* Task prompt:
Below are some records; return each one exactly.
[Exercise material — start]
(** Five minutes from now; the clock is not near the end of the calendar. *)
Definition next_effective : M ConfigState string :=
  now ← now_utc; t ← lift (dt_add now (minutes_us 5)); mret (iso_z t).

Definition audit_entry (ts : string) (actor : option string) (hash : string) (dangerous : list string) (status : string) (path : option string) : dict := [
  ("event", VStr "audit.config_change"); ("ts", VStr ts); ("actor", vopt_str actor); ("cfg_hash", VStr hash); ("dangerous_keys", vstrs dangerous);
  ("status", VStr status); ("pending_path", vopt_str path)].

Definition apply_patch (diff : pyval) (actor : option string) (approved defer_dangerous : bool) : M ConfigState ConfigApplyResult :=
  match diff with
  | VDict d =>
      s ← get;
      current ← lift (load_config_file (config_file s));
      let merged := merge_dict current d in
      _ ← lift (validate (VDict merged));
      let dangerous := sorted_strings (detect_dangerous diff (dangerous_keys r)) in
      if truthy dangerous && negb approved then raise (ConfigChangeDenied "dangerous keys require approval")
      else
        let hash := hash_value (VDict merged) in
        let waits := truthy dangerous in
        next ← (if waits then t ← next_effective; mret (Some t) else mret None);
        let status := if waits then "pending" else "applied" in
        path ← (if waits && defer_dangerous then p ← write_pending diff; mret (Some p)
                else _ ← modify (write_config merged); mret None);
        ts ← utcnow_iso;
        _ ← append_jsonl (audit_log r) (VDict (audit_entry ts actor hash dangerous status path));
        mret (Applied status next hash path)
  | _ => raise (ConfigValidationError "config diff must be a mapping")
  end.

Definition export_hash (f : document) (key : string) : res string :=
  d ← load_config_file f; Ok (hash_value (deep_get (VDict d) (path_of key))).
End registry.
[Exercise material — finish]
* Solution to this problem:
(** Five minutes from now; the clock is not near the end of the calendar. *)
Definition next_effective : M ConfigState string :=
  now ← now_utc; t ← lift (dt_add now (minutes_us 5)); mret (iso_z t).

Definition audit_entry (ts : string) (actor : option string) (hash : string) (dangerous : list string) (status : string) (path : option string) : dict := [
  ("event", VStr "audit.config_change"); ("ts", VStr ts); ("actor", vopt_str actor); ("cfg_hash", VStr hash); ("dangerous_keys", vstrs dangerous);
  ("status", VStr status); ("pending_path", vopt_str path)].

Definition apply_patch (diff : pyval) (actor : option string) (approved defer_dangerous : bool) : M ConfigState ConfigApplyResult :=
  match diff with
  | VDict d =>
      s ← get;
      current ← lift (load_config_file (config_file s));
      let merged := merge_dict current d in
      _ ← lift (validate (VDict merged));
      let dangerous := sorted_strings (detect_dangerous diff (dangerous_keys r)) in
      if truthy dangerous && negb approved then raise (ConfigChangeDenied "dangerous keys require approval")
      else
        let hash := hash_value (VDict merged) in
        let waits := truthy dangerous in
        next ← (if waits then t ← next_effective; mret (Some t) else mret None);
        let status := if waits then "pending" else "applied" in
        path ← (if waits && defer_dangerous then p ← write_pending diff; mret (Some p)
                else _ ← modify (write_config merged); mret None);
        ts ← utcnow_iso;
        _ ← append_jsonl (audit_log r) (VDict (audit_entry ts actor hash dangerous status path));
        mret (Applied status next hash path)
  | _ => raise (ConfigValidationError "config diff must be a mapping")
  end.

Definition export_hash (f : document) (key : string) : res string :=
  d ← load_config_file f; Ok (hash_value (deep_get (VDict d) (path_of key))).
End registry.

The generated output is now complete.